[WHAT YOU HAVE TO DO] Copy each line below holding "linked".
Start of PROVIDED MATERIAL
(** * Continuity2017 consensus election: a shallow embedding of [lib/consensus.js]

    The development embeds the consensus decision functions of
    [lib/consensus.js] (branch building, X/Y candidate search, the
    support/precommit tally and the derivation of the committed hashes) and
    proves properties of them.

    Modelling conventions.
    - An event object is a record of its immutable fields.  Object identity
      is identity of [eventHash] ([history.eventMap] is keyed by it), so
      [Array.includes], [Set.has] and [_.uniq] on events compare hashes.
    - [history] is the list [history.events]; the [_parents] links of an event
      are kept as the hashes of the linked objects and resolved in the
      history.
    - The properties the algorithm attaches to event objects ([_treeParent],
      [_generation], [_supporting], [_votes], ...) live in finite maps keyed
      by event hash, one map per property.  All of them start out absent: the
      model is one invocation on a fresh snapshot.
    - A plain JS object whose key order is observable ([Object.keys],
      [_.values], [for .. in]) is an association list in insertion order; its
      keys are elector ids or hashes, never array-index-like strings or names
      inherited from [Object.prototype].  Objects only ever looked up by key
      are [gmap]s.
    - Every [while] loop runs on a budget of iterations and the result of a
      computation is an [outcome]: a value, a thrown [TypeError], or an
      exhausted budget. *)

From stdpp Require Import base option list strings gmap.

(** ** Data model *)

Record Event := mkEvent {
  eventHash : string;          (* e.eventHash *)
  creator : string;            (* e.meta.continuity2017.creator *)
  treeHash : option string;    (* e.event.treeHash *)
  parentHash : list string;    (* e.event.parentHash *)
  parentRefs : list string     (* e._parents, by hash of the linked object *)
}.

#[global] Instance Event_eq_dec : EqDecision Event.
Proof. solve_decision. Defined.

Definition History := list Event.

Definition eventMap (h : History) (k : string) : option Event :=
  find (λ e, bool_decide (eventHash e = k)) h.

Definition _parents (h : History) (e : Event) : list Event :=
  omap (eventMap h) (parentRefs e).

Definition _getCreator (e : Event) : string := creator e.

Abbreviation Descendants := (gmap string (list Event)).

(** ** Outcomes *)

Inductive outcome (A : Type) : Type :=
| Ret (a : A)
| Throw
| Timeout.
Arguments Ret {A} a.
Arguments Throw {A}.
Arguments Timeout {A}.

#[global] Instance outcome_ret : MRet outcome := λ A a, Ret a.
#[global] Instance outcome_bind : MBind outcome := λ A B f m,
  match m with
  | Ret a => f a
  | Throw => Throw
  | Timeout => Timeout
  end.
End of PROVIDED MATERIAL
[ANSWER BOX]
      are kept as the hashes of the linked objects and resolved in the
  parentRefs : list string     (* e._parents, by hash of the linked object *)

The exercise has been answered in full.